Durante os meses que esteve em casa percebeu que tinha duas hipóteses: “ou ficava em casa parada e passava o dia no sofá, ou então, tentava mexer-me.” Nos primeiros 15 dias de confinamento, tentou manter a rotina anterior, levantando-se cedo, praticava aulas online de ballet e ioga que algumas académias de dança disponibilizavam, tentando mexer-se e alongar-se ao máximo para o corpo não ressentir mais tarde, sublinhando a importância de não perder a forma e os estímulos corporais.
No início a motivação transcendia o que se estava a passar no Mundo em relação ao vírus, mas com o decorrer das semanas a desmotivação veio ao de cima, “acabei por largar tudo, menos os treinos online com o personal trainer ao final do dia.” Com o avançar da pandemia, psicologicamente foi-se ressentindo: era o querer mexer e ser produtiva, e o corpo e a mente a impedirem. “Isso deixava-me frustrada, foi horrível”, lembra, sublinhado que sentia que o corpo “tinha estagnado” porque não havia estímulos corporais e psicológicos novos e, por muito que tentasse evoluir sozinha não era produtivo como se estivesse no ativo a treinar e a ensaiar todos os dias, até porque não havia motivação para isso durante os meses de confinamento.

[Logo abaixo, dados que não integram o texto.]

Lemma from_le_bounds gaps gaps' :
  map bounds_of gaps' = map bounds_of gaps -> StronglySorted from_le gaps -> StronglySorted from_le gaps'.
Proof.
  intros E Hs. apply (StronglySorted_unmap bounds_of (fun x y => x.1 <= y.1)). rewrite E.
  by eapply StronglySorted_map; [|exact Hs].
Qed.
Lemma reported_bounds gaps gaps' t :
  map bounds_of gaps' = map bounds_of gaps -> reported gaps t -> reported gaps' t.
Proof.
  intros E (g & Hg & Ht). apply (in_map bounds_of) in Hg. rewrite <- E in Hg. apply in_map_iff in Hg as (g' & Eg & Hg').
  injection Eg as E1 E2. exists g'. split; [done|]. by rewrite E1, E2.
Qed.
Lemma reported_iff gaps t : reported gaps t <-> exists reason, reported_as gaps t reason.
Proof. unfold reported, reported_as. naive_solver. Qed.

(** The response's first series and its gaps *)
Lemma query_gaps q w r w' s rest :
  QueryMetrics q w = (inr r, w') -> mr_Series r = s :: rest ->
  ordered (se_Points s) /\ exists gaps,
    map bounds_of gaps = map bounds_of (findGaps (mq_From q) (mq_To q) (mr_Resolution r) (se_Points s)) /\
    mr_Gaps r = mergeGaps gaps.
Proof.
  unfold QueryMetrics. intros H Hs. tx_inv H. apply lift_inv in Hm as [_ ->]. clear a.
  destruct (mq_Metrics q) as [|m metrics]; [injection H as <- <-; done|].
  tx_inv H. tx_inv H. tx_inv H. injection H as <- <-. cbn [mr_Series mr_Resolution mr_Gaps] in *.
  injection Hs as <- _. cbn [se_Points]. split; [by eapply metricPoints_ordered|]. exists a0. split; [|done].
  destruct (classify_all_total q (findGaps (mq_From q) (mq_To q)
    (selectResolution (time_sub (mq_To q) (mq_From q))) a) w0) as (gaps' & w3 & E & Eb).
  rewrite E in Hm0. by injection Hm0 as <- _.
Qed.

(** C27 (functional): the gaps of a metric query are where there is no data.  An
    instant is reported when a point without a value stands for it, and
    when it lies in a stretch of more than two steps without points; an
    instant that is reported is of one of these kinds, never one that only
    points with a value stand for.  Gaps that touch and have the same reason
    are one gap. *)
Theorem history_gaps (q : MetricQuery) (w w' : world StoreDB) (r : MetricsResponse) (s : Series) (rest : list Series) :
  QueryMetrics q w = (inr r, w') -> mr_Series r = s :: rest ->
  let st := step (mr_Resolution r) in let points := se_Points s in let gaps := mr_Gaps r in
  (forall p t, In p points -> p_Avg p = None -> slot st p t -> reported gaps t) /\
  (forall u v t, mq_From q <= u -> v <= mq_To q -> 2 * st < v - u ->
    (forall p t', In p points -> u <= t' < v -> ~ slot st p t') -> u <= t < v -> reported gaps t) /\
  (forall t, reported gaps t ->
    (exists p, In p points /\ p_Avg p = None /\ slot st p t) \/ (forall p, In p points -> ~ slot st p t)) /\
  Sorted (fun g g' => g_Reason g' = g_Reason g -> g_To g < g_From g') gaps.
Proof.
  intros H Hs. destruct (query_gaps q w r w' s rest H Hs) as (Ho & gaps & Eb & Eg). cbv zeta. clear H Hs.
  pose proof (step_bounds (mr_Resolution r)) as Hst.
  assert (StronglySorted from_le gaps) as Hsort by (eapply from_le_bounds; [done|]; by apply find_from_sorted).
  assert (forall t, reported (mr_Gaps r) t <-> reported gaps t) as Hm.
  { intros t. rewrite Eg, !reported_iff. by setoid_rewrite merge_reported. }
  split_and!.
  - intros p t Hp Hn Ht. apply Hm, (reported_bounds _ _ _ Eb). by eapply find_from_nil.
  - intros u v t Hu Hv Hl Hno Ht. apply Hm, (reported_bounds _ _ _ Eb).
    destruct (find_from_hole _ Hst (mq_To q) (mq_From q) (se_Points s) u v) as (g & Hg & Hgu & Hgv); try done; [lia|].
    exists g. split; [done|lia].
  - intros t Ht%Hm%(reported_bounds _ _ _ (eq_sym Eb)).
    destruct (find_from_sound _ _ _ _ _ Ho Ht) as [|[_ ?]]; auto.
  - rewrite Eg. apply merge_separated.
Qed.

A jovem bailarina acredita que no futuro a cultura vai acabar por ser reinventada. Em relação ao seu futuro, com a chegada da pandemia a carreira profissional começou a “andar um bocadinho para trás” e confessa-se um pouco apreensiva.
A grande paixão de Laura irá ser sempre a dança, mas decidiu investir mais no futuro e começou a fazer o curso de Técnica de Especialista em Exercício Físico com a duração de um ano e meio. No final, pretende especializar-se e trabalhar na área de personal trainer. Imagina-se a conciliar a dança e a dar aulas no ginásio.